The Church is depicted in the book of Acts. If your church does not resemble that first church, it's not the church. FYI.
If that is the criteria then we can safely say that there is no church at all.
No church has looked identical to the church of the first century since, because there were specific historical, cultural, linguistic, and social forces and contexts that were in effect then that have not existed since.
Here are some examples:
1. The Church as depicted in the book of Acts was a minority religious sect within the cosmopolitan landscape of ancient imperial Rome. The Roman Empire, as ruled by the Julio-Claudian Dynasty ceased to exist with the death of Nero. Following Nero's death the Empire was taken through the period of the Roman Civil War and the year of the four emperors, with finally Vespasian taking the reigns.
2. The Church in the first century was within the lifetime and ministry of Jesus' Twelve Apostles, there were living apostles who had actually followed and known Jesus during His earthly ministry. That has never been the case since their death. Instead the apostles appointed bishops and presbyters who took on the work and ministry of pastoring the churches which they planted.
3. The Church in the first century was a Church that existed while the Jewish Temple still stood in Jerusalem, and Jewish Christians still participated in the rites of the Temple--as we see St. Paul who with some brothers from Jerusalem taking a vow and, at the end of the vow, offering a sacrifice in the Temple. The distinction between Judaism and Christianity was still very fuzzy here.

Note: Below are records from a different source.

(* ===== verification/Signal.v ===== *)
(** Signals (kernel/task/signal.c, the signal system calls of kernel/task/syscall.c).

    A process and each of its tasks have a signal context: the queued signals with
    their information, a mask of pending signals, which also holds the lightweight
    ones that have no information, and a spinlock.  The lock is part of the state:
    acquiring it when it is held never returns and is [None], like a failed
    [kassert] or an index outside an array.  The numbers of the signals, [_NSIG],
    [sigmask] and the constants of [sigaction] come from the C library
    (abi/signal.h) and are parameters, with what the kernel needs of them in
    [abi_ok].  [mem] says for which process or task [slab_alloc] has memory.  The
    user stack of a handler is a map from addresses to the frames and words the
    kernel pushed; the floating-point state and the thread pointer that a frame
    also holds are left out. *)

From S2P Require Import Prelude.

Module Signal.

Inductive signame :=
  | SIGHUP | SIGINT | SIGQUIT | SIGILL | SIGTRAP | SIGABRT | SIGCAT | SIGFPE | SIGKILL | SIGBUS
  | SIGSEGV | SIGSYS | SIGPIPE | SIGALRM | SIGTERM | SIGURG | SIGSTOP | SIGTSTP | SIGCONT
  | SIGCHLD | SIGTTIN | SIGTTOU | SIGPOLL | SIGXCPU | SIGXFSZ | SIGVTALRM | SIGPROF | SIGWINCH
  | SIGINFO | SIGUSR1 | SIGUSR2 | SIGTHR.

#[global] Instance signame_eq_dec : EqDecision signame.
Proof. solve_decision. Defined.

Inductive handling := IGN | KILL | CORE | STOP | CONT.

#[global] Instance handling_eq_dec : EqDecision handling.
Proof. solve_decision. Defined.

Definition default_table : list (signame * handling) :=
  [(SIGHUP, KILL); (SIGINT, KILL); (SIGQUIT, CORE); (SIGILL, CORE); (SIGTRAP, CORE);
   (SIGABRT, CORE); (SIGCAT, IGN); (SIGFPE, CORE); (SIGKILL, KILL); (SIGBUS, CORE);
   (SIGSEGV, CORE); (SIGSYS, CORE); (SIGPIPE, KILL); (SIGALRM, KILL); (SIGTERM, KILL);
   (SIGURG, IGN); (SIGSTOP, STOP); (SIGTSTP, STOP); (SIGCONT, CONT); (SIGCHLD, IGN);
   (SIGTTIN, STOP); (SIGTTOU, STOP); (SIGPOLL, KILL); (SIGXCPU, CORE); (SIGXFSZ, CORE);
   (SIGVTALRM, KILL); (SIGPROF, KILL); (SIGWINCH, IGN); (SIGINFO, IGN); (SIGUSR1, IGN);
   (SIGUSR2, IGN); (SIGTHR, IGN)].

(** What the headers of the C library define. *)
Class Abi := {
  signo : signame -> Z;
  NSIG : Z;
  sigmask : Z -> Z;
  SIG_DFL : Z;
  SIG_IGN : Z;
  SA_RESETHAND : Z;
  SA_NODEFER : Z;
  sizeof_signal_frame : Z;
}.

4. The Church faced discrimination from Jewish leadership as Christians were a very tiny sect, and later persecution under Roman imperial power starting with Nero blaming the fire in Rome on Christians--beginning the era of Roman persecution that lasted until Constantine signed the edict of toleration.
5. The Church in the first century did not have a New Testament, not even an Old Testament. There was instead a not well defined concept of Scripture which was inherited from Judaism of the time (both Jewish and Christian Canons of Scripture evolved and took shape in the centuries following the first century).
Today Christians number over 2 billion, nearly a third of the entire global population. It is the most widespread and populous religion on the planet. There is no Roman Empire--in any form. Christianity is no longer primarily made of Jewish converts, but non-Jewish converts. Christians are no longer suffering widespread persecution, there are still pockets of persecution in various places, but it is no longer a small persecuted minority within the world stage. There have not been any living apostles since St. John died. Christianity today has a well-defined Canon of Scripture, we call it the Bible.
This is one of the chief problems with the idea of Christian Primitivism. The other chief problem being that those who believe in Primitivism will, inevitably, make up their own way of doing church based on their private opinions about what the New Testament says and conclude that their new way of doing church must be how it was originally done--this is the great error that many have done in the past. It always leads to the creation of new denominations and usually new denominations that look almost nothing like what Christianity has looked like historically. Such restoration attempts have produced all manner of new churches and movements: for example Mormons and Jehovah's Witnesses, Christadelphians, the Stone-Campbell Churches, the Worldwide Church of God, and many others.